I was amazed by his intelligence and thoughtfulness about the issue. His personal values and character showed deeply by the question. He desired to see my feelings but also to validate his own convictions.
This was an issue I had thought about and even struggled with over the past few months since it has been a hot topic in the political debates. My answer to him was a reassuring, “No, I can’t take an unborn life to cure my disease.” He left the room without any more discussion. But, I could tell that was the answer he believed was best.
My story begins in 1999 at the age of 47. I was practicing dentistry when I began to have a twitch and difficulty moving my arm and leg on the left side of my body. I am left handed and this alarmed me especially due to my profession. After consulting with several specialists over the course of a few months, the diagnosis was made. It was Parkinson’s disease.
This changed my entire outlook on life. Though my wife and four sons have been very supportive, they were understandably concerned about the future.
I began looking for possible cures. I watched with interest the plight of Michael J. Fox and how he worked tirelessly for Parkinson’s disease research. I listened to [the late] Christopher Reeve and his advocacy for paralysis victims. These are brave men who want to help mankind. However, they have a common theme and that is embryonic stem cell research.
A few months ago I was diagnosed with diabetes. Embryonic stem cells have also been indicated for use with diabetes. Embryonic stem cells sounded like a gold mine for me. Then, I began to analyze this option, science, and my Christian faith with its respect for the unborn. I thought about being treated with the stem cells of an aborted fetus. I am revolted at the thought that a human life is created then terminated to be used for me. How selfish am I?
Embryonic stem cell success is only speculative since it is still in the early research stage. How many millions of human lives would have to be sacrificed before any results, if any, are seen? Would there be bio-technical farms set up to grow the fetuses and then harvest them like a crop, each being a human life lost before it could be known? This tells a chilling tale of our respect for human life in general.
As a person who worked in the health care field, I believe in cures, but cures that begin with respect for human life and cures that are based on solid science. There have been many advances in the last five years to make my life better without loss of a human life. Sound scientific principles can be used to reduce the problems of disease. Embryonic stem cells have been shown to cause tumors and have been associated with rejections with no cures being found.

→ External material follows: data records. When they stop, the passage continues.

(** * torchani-service: the GPU memory-aware model manager

    A shallow embedding of [app/core/model_manager.py] (class [ModelManager])
    and of the settings it reads from [app/config.py], followed by the
    properties of the model cache and of the model selector.

    Conventions of the embedding.
    - The two bookkeeping dictionaries [models_in_memory] and
      [model_last_used] are Python dicts: insertion-ordered, keyed by model
      name.  They are association lists here, because [min] over
      [model_last_used] breaks ties by iteration order.
    - Floats ([time.time()], the GPU usage fraction, the pressure threshold)
      are only stored and compared, never computed with; every finite float
      is a rational, so they are values of [Q] compared with [Qle_bool].
    - The outside world (clock, GPU gauge, Redis, the TorchANI loader) is a
      family of oracles [Env], each indexed by the number of earlier reads
      of that device; the cursors live in the state.
    - Exceptions are an explicit outcome; the two [while] loops of
      [_load_model] take fuel, and [OutOfFuel] stands for a call that has
      not completed.
    - [async with self.lock] makes [get_model] atomic with respect to other
      coroutines; a sequential run of calls is what the embedding describes. *)

From Stdlib Require Import QArith.
From stdpp Require Import base strings list gmap pretty.

Local Open Scope string_scope.

(** ** Python dictionaries keyed by strings *)

Module Dict.

Definition dict (V : Type) : Type := list (string * V).

(** [list(d.keys())] *)
Definition keys {V} (d : dict V) : list string := d.*1.

(** [d.get(k)] *)
Fixpoint get {V} (k : string) (d : dict V) : option V :=
  match d with
  | [] => None
  | (k', v) :: d' => if String.eqb k k' then Some v else get k d'
  end.

(** [k in d] *)
Definition mem {V} (k : string) (d : dict V) : bool :=
  match get k d with Some _ => true | None => false end.

(** [d[k] = v]: an existing key keeps its position, a new one goes last. *)
Fixpoint set {V} (k : string) (v : V) (d : dict V) : dict V :=
  match d with
  | [] => [(k, v)]
  | (k', v') :: d' =>
      if String.eqb k k' then (k, v) :: d' else (k', v') :: set k v d'
  end.

(** [del d[k]] for a key that is present (the caller raises [KeyError]
    otherwise).  Keys of a dict are unique, so at most one entry goes. *)
Fixpoint del {V} (k : string) (d : dict V) : dict V :=
  match d with
  | [] => []
  | (k', v') :: d' =>
      if String.eqb k k' then del k d' else (k', v') :: del k d'
  end.

(** [len(d)] *)
Definition len {V} (d : dict V) : Z := Z.of_nat (length d).

End Dict.

Import Dict.

Arguments mem : simpl never.
Arguments len : simpl never.
Arguments keys : simpl never.

(** ** Floats that are only compared *)

(** [x < y] on finite floats. *)
Definition Qltb (x y : Q) : bool := negb (Qle_bool y x).

(** [min(d, key=d.get)]: the first key, in iteration order, whose value is
    minimal.  [d.get] of a key of [d] is the value of its entry, so the scan
    runs over the entries; [best] is replaced only by a strictly smaller
    value. *)
Fixpoint min_scan (best : string * Q) (rest : dict Q) : string * Q :=
  match rest with
  | [] => best
  | e :: rest' => min_scan (if Qltb e.2 best.2 then e else best) rest'
  end.

Definition min_by_value (d : dict Q) : option string :=
  match d with
  | [] => None
  | e :: rest => Some (min_scan e rest).1
  end.

(** ** Settings ([app/config.py]) *)

Record Settings := mkSettings {
  redis_model_ttl : Z;
  gpu_memory_threshold : Q;
  model_max_loaded : Z;
}.

Definition default_settings : Settings :=
  {| redis_model_ttl := 300;
     gpu_memory_threshold := 7 # 10;
     model_max_loaded := 2 |}.

(** ** Exceptions, outcomes, observable events *)

Inductive exn :=
| ValueError (msg : string)
| KeyError (key : string)
| LoaderError (model_name : string)  (* raised by torchani or by [.to(device)] *)
| RedisError.                        (* raised by the Redis client *)

Inductive outcome (A : Type) :=
| Returned (a : A)
| Raised (e : exn)
| OutOfFuel.
Arguments Returned {A} a.
Arguments Raised {A} e.
Arguments OutOfFuel {A}.

(** The commands sent to Redis.  SETEX and EXPIRE carry the time to live
    they are given, in seconds. *)
Inductive redis_cmd :=
| GET
| SETEX (ttl : Z)
| EXPIRE (ttl : Z)
| DELETE
| CLOSE.

Inductive event :=
| ERedis (cmd : redis_cmd) (key : string)     (* a command sent to Redis *)
| ELoader (model_name : string) (ok : bool)   (* a loader call and whether it returned *)
| EFree (model_name : string)                 (* [del model], then [empty_cache()] under CUDA *)
| ELogInfo (msg : string)
| ELogError (msg : string) (e : exn).

(** ** The outside world *)

(** A model handle is the identity of the object the loader returned: the
    index of the loader call that built it. *)
Definition handle := nat.

Record Env := mkEnv {
  time_time : nat → Q;          (* successive values of [time.time()] *)
  cuda_available : bool;        (* [torch.cuda.is_available()] *)
  gpu_fraction : nat → Q;       (* successive values of allocated / total *)
  redis_up : nat → bool;        (* does the n-th Redis command return? *)
  redis_truthy : nat → bool;    (* is the reply of the n-th command truthy? *)
  loader_ok : nat → bool;       (* does the n-th loader call return? *)
}.

(** ** The manager's state *)

Record State := mkState {
  models_in_memory : dict handle;
  model_last_used : dict Q;
  clock_i : nat;
  gauge_i : nat;
  redis_i : nat;
  loader_i : nat;
  trace : list event;
}.

(** [ModelManager.__init__] *)
Definition init_state : State :=
  {| models_in_memory := []; model_last_used := [];
     clock_i := 0; gauge_i := 0; redis_i := 0; loader_i := 0; trace := [] |}.

Definition with_models (f : dict handle → dict handle) (s : State) : State :=
  mkState (f (models_in_memory s)) (model_last_used s)
          (clock_i s) (gauge_i s) (redis_i s) (loader_i s) (trace s).

Definition with_last_used (f : dict Q → dict Q) (s : State) : State :=
  mkState (models_in_memory s) (f (model_last_used s))
          (clock_i s) (gauge_i s) (redis_i s) (loader_i s) (trace s).

Definition with_event (e : event) (s : State) : State :=
  mkState (models_in_memory s) (model_last_used s)
          (clock_i s) (gauge_i s) (redis_i s) (loader_i s) (trace s ++ [e]).

Definition tick_clock (s : State) : State :=
  mkState (models_in_memory s) (model_last_used s)
          (S (clock_i s)) (gauge_i s) (redis_i s) (loader_i s) (trace s).

Definition tick_gauge (s : State) : State :=
  mkState (models_in_memory s) (model_last_used s)
          (clock_i s) (S (gauge_i s)) (redis_i s) (loader_i s) (trace s).

Definition tick_redis (s : State) : State :=
  mkState (models_in_memory s) (model_last_used s)
          (clock_i s) (gauge_i s) (S (redis_i s)) (loader_i s) (trace s).

Definition tick_loader (s : State) : State :=
  mkState (models_in_memory s) (model_last_used s)
          (clock_i s) (gauge_i s) (redis_i s) (S (loader_i s)) (trace s).

(** ** The monad of the manager's methods: state and exceptions *)

Definition M (A : Type) : Type := State → outcome A * State.

Global Instance M_ret : MRet M := λ A a s, (Returned a, s).

Global Instance M_bind : MBind M := λ A B k m s,
  match m s with
  | (Returned a, s') => k a s'
  | (Raised e, s') => (Raised e, s')
  | (OutOfFuel, s') => (OutOfFuel, s')
  end.

(** [raise e] *)
Global Instance M_throw : MThrow exn M := λ A e s, (Raised e, s).

Definition gets {A} (f : State → A) : M A := λ s, (Returned (f s), s).
Definition modify (f : State → State) : M unit := λ s, (Returned tt, f s).
Definition emit (e : event) : M unit := modify (with_event e).
Definition out_of_fuel {A} : M A := λ s, (OutOfFuel, s).

(** [try: body except Exception as e: handler e] *)
Definition try_except {A} (body : M A) (handler : exn → M A) : M A := λ s,
  match body s with
  | (Raised e, s') => handler e s'
  | r => r
  end.

(** [try: body finally: final] *)
Definition try_finally {A} (body : M A) (final : M unit) : M A := λ s,
  match body s with
  | (OutOfFuel, s') => (OutOfFuel, s')
  | (r, s') =>
      match final s' with
      | (Returned _, s'') => (r, s'')
      | (Raised e, s'') => (Raised e, s'')
      | (OutOfFuel, s'') => (OutOfFuel, s'')
      end
  end.

(** [for x in xs: body x] *)
Fixpoint for_each {A} (xs : list A) (body : A → M unit) : M unit :=
  match xs with
  | [] => mret tt
  | x :: xs' => body x ;; for_each xs' body
  end.

(** ** ModelManager *)

Section ModelManager.

Variable settings : Settings.
Variable env : Env.

(** *** External calls *)

Definition now : M Q := λ s,
  (Returned (time_time env (clock_i s)), tick_clock s).

(** The Redis key [f"model:{model_name}:metadata"]. *)
Definition metadata_key (model_name : string) : string :=
  "model:" ++ model_name ++ ":metadata".

(** One awaited command on [self.redis_client]: it returns the reply
    (only its truthiness is ever inspected) or raises.  The event records
    the command with its time to live and the key; the text that SETEX
    stores is not recorded. *)
Definition redis_call (cmd : redis_cmd) (key : string) : M bool := λ s,
  let s' := with_event (ERedis cmd key) (tick_redis s) in
  if redis_up env (redis_i s)
  then (Returned (redis_truthy env (redis_i s)), s')
  else (Raised RedisError, s').

(** [torchani.models.<name>(periodic_table_index=True)] followed by
    [.to(self.device).double()]: one external step that returns a fresh
    handle or raises. *)
Definition torchani_load (model_name : string) : M handle := λ s,
  let ok := loader_ok env (loader_i s) in
  let s' := with_event (ELoader model_name ok) (tick_loader s) in
  if ok then (Returned (loader_i s), s')
  else (Raised (LoaderError model_name), s').

(** *** Methods *)

Definition _get_gpu_memory_usage : M Q :=
  if negb (cuda_available env) then mret 0%Q
  else λ s, (Returned (gpu_fraction env (gauge_i s)), tick_gauge s).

However, the use of adult stem cells has shown promise. These are the stem cells of the individual taken from the nasal tissue, dental pulp, or bone marrow tissues. These have shown incredible promise for Parkinson’s disease patients and paralysis victims. Adult stem cell research uses the funds wisely in an ethical manner. It uses good science with regard to human life.
I began to think about my situation. I have seen my suffering as the best opportunity for me to grow closer to God. I try to use every day to see the positive events. It has also strengthened me in my personal regard for life. This is the purpose of pain – to give us a greater awareness of things around us. The past few years have been years of awakening with a realization of the wonderful things God gives us in our time of need. I would never want to think I was so selfish as to want an unborn life to be taken for me to reap the benefits. I must accept my own destiny as each of us should. This is who I am, and the future I have been given is seen not as a punishment but as a reward for living. By acceptance, I am free to enjoy life and the unborn are safe.
My son’s thoughtful question stimulated my own thoughts and validated my position and others’, I hope. No, I can’t take an unborn life to cure my disease.